A pesquisa da FGV destacou ainda um efeito distributivo e heterogêneo entre agências que merece atenção: em alguns órgãos, a queda do orçamento acompanhou proporcionalmente a redução de pessoal; em outros, a redução orçamentária foi muito mais intensa do que a correção do quadro de servidores, o que elevou substancialmente o peso da folha de pagamentos no gasto total.
Casos emblemáticos são ANP, ANTT e Ancine — na ANP, por exemplo, o quadro cresceu ligeiramente enquanto as despesas totais recuaram fortemente (−44%), produzindo uma sobrecarga orçamentária sobre os gastos com pessoal. Essa heterogeneidade parece sinalizar que as estratégias de gestão dos órgãos reguladores têm sido variadas e que os riscos à capacidade técnica não são uniformes, mas sim dependentes de fatores institucionais e setoriais.
Não há independência técnica sem recursos
As implicações da pesquisa conduzida pela FGV são diretas e preocupantes: a compressão orçamentária pode funcionar, na prática, como um mecanismo informal de controle político sobre a autonomia técnica das agências para desempenhar suas funções. Isso restringe sua autonomia para repor quadros, financiar estudos, contratar consultorias especializadas ou operacionalizar processos participativos.
Assine gratuitamente a newsletter Últimas Notícias do JOTA e receba as principais notícias jurídicas e políticas do dia no seu email
Quando gestores são forçados a priorizar despesas obrigatórias ou a postergar reposições, perde-se não apenas volume de trabalho, mas conhecimento acumulado e capacidade analítica — o que fragiliza a qualidade das decisões, amplia o risco de escolhas menos baseadas em evidência. No cenário atual mesmo as funções básicas das agências também podem ser afetadas: reguladores podem se ver forçados a adiar ações de fiscalização essenciais. Esse cenário agrava desigualdades entre agências e setores e restringe a política regulatória a soluções reativas e de curto prazo, em vez de permitir planejamento e regulação preventiva.
Os dados levantados mostram que, a despeito de as responsabilidades dos órgãos reguladores terem aumentado ao longo do tempo, seus recursos estão se tornando cada vez mais cada vez mais escassos. Se persistir, esse processo pode comprometer importantes fundamentos do atual Estado regulador brasileiro.

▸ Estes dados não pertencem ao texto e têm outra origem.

(** * Storage core of url-shortener-ztm (src/database/sqlite.rs)

    A shallow embedding of [SqliteUrlDatabase]: the three tables the SQL
    statements of sqlite.rs touch ([urls], [aliases], [bloom_snapshots]),
    the [all_short_codes] view, the statements as functions on an explicit
    database state, the [map_err] closures that translate sqlx errors into
    [DatabaseError], and [sha256_bytes] (SHA-256 written out over 32-bit
    words held in [Z]). *)

From Stdlib Require Import ZArith List String Ascii Bool Lia.
From Stdlib Require Import Strings.Byte.
Import ListNotations.
Open Scope Z_scope.

(* ------------------------------------------------------------------ *)
(** ** [sha256_bytes] *)

Module Sha256.

Definition mask32 : Z := Z.ones 32.

Definition wrap (x : Z) : Z := Z.land x mask32.

Definition add32 (x y : Z) : Z := wrap (x + y).

Definition rotr (x : Z) (n : Z) : Z :=
  Z.lor (Z.shiftr x n) (wrap (Z.shiftl x (32 - n))).

Definition ch (x y z : Z) : Z := Z.lxor (Z.land x y) (Z.land (Z.lxor x mask32) z).
Definition maj (x y z : Z) : Z := Z.lxor (Z.lxor (Z.land x y) (Z.land x z)) (Z.land y z).
Definition bsig0 (x : Z) : Z := Z.lxor (Z.lxor (rotr x 2) (rotr x 13)) (rotr x 22).
Definition bsig1 (x : Z) : Z := Z.lxor (Z.lxor (rotr x 6) (rotr x 11)) (rotr x 25).
Definition ssig0 (x : Z) : Z := Z.lxor (Z.lxor (rotr x 7) (rotr x 18)) (Z.shiftr x 3).
Definition ssig1 (x : Z) : Z := Z.lxor (Z.lxor (rotr x 17) (rotr x 19)) (Z.shiftr x 10).

(** Round constants (FIPS 180-4, 4.2.2), written in decimal. *)
Definition K : list Z :=
  [1116352408; 1899447441; 3049323471; 3921009573;
   961987163; 1508970993; 2453635748; 2870763221;
   3624381080; 310598401; 607225278; 1426881987;
   1925078388; 2162078206; 2614888103; 3248222580;
   3835390401; 4022224774; 264347078; 604807628;
   770255983; 1249150122; 1555081692; 1996064986;
   2554220882; 2821834349; 2952996808; 3210313671;
   3336571891; 3584528711; 113926993; 338241895;
   666307205; 773529912; 1294757372; 1396182291;
   1695183700; 1986661051; 2177026350; 2456956037;
   2730485921; 2820302411; 3259730800; 3345764771;
   3516065817; 3600352804; 4094571909; 275423344;
   430227734; 506948616; 659060556; 883997877;
   958139571; 1322822218; 1537002063; 1747873779;
   1955562222; 2024104815; 2227730452; 2361852424;
   2428436474; 2756734187; 3204031479; 3329325298].

(** The eight working variables / chaining values. *)
Record state := mk_state { a : Z; b : Z; c : Z; d : Z; e : Z; f : Z; g : Z; h : Z }.

Definition H0 : state :=
  mk_state 0x6a09e667 0xbb67ae85 0x3c6ef372 0xa54ff53a
           0x510e527f 0x9b05688c 0x1f83d9ab 0x5be0cd19.

Definition byte_to_Z (x : byte) : Z := Z.of_N (Byte.to_N x).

[1] Todos os dados estão em moeda de 2024, ajustados pelo IPCA.
[2] Dentre as principais leis editadas nos idos dos anos 2000 destacam-se a Lei nº 10.768/2003 (quadro pessoal da ANA), a Lei n. 10.871/04 (quadro de pessoal de todas as agências, exceto Anac e ANM), e a Lei n. 10.882/2004 (quadro de pessoal da Anvisa). A última atualização sistemática desse quadro de pessoal se deu em 2013, com a edição da Lei n. 12.823.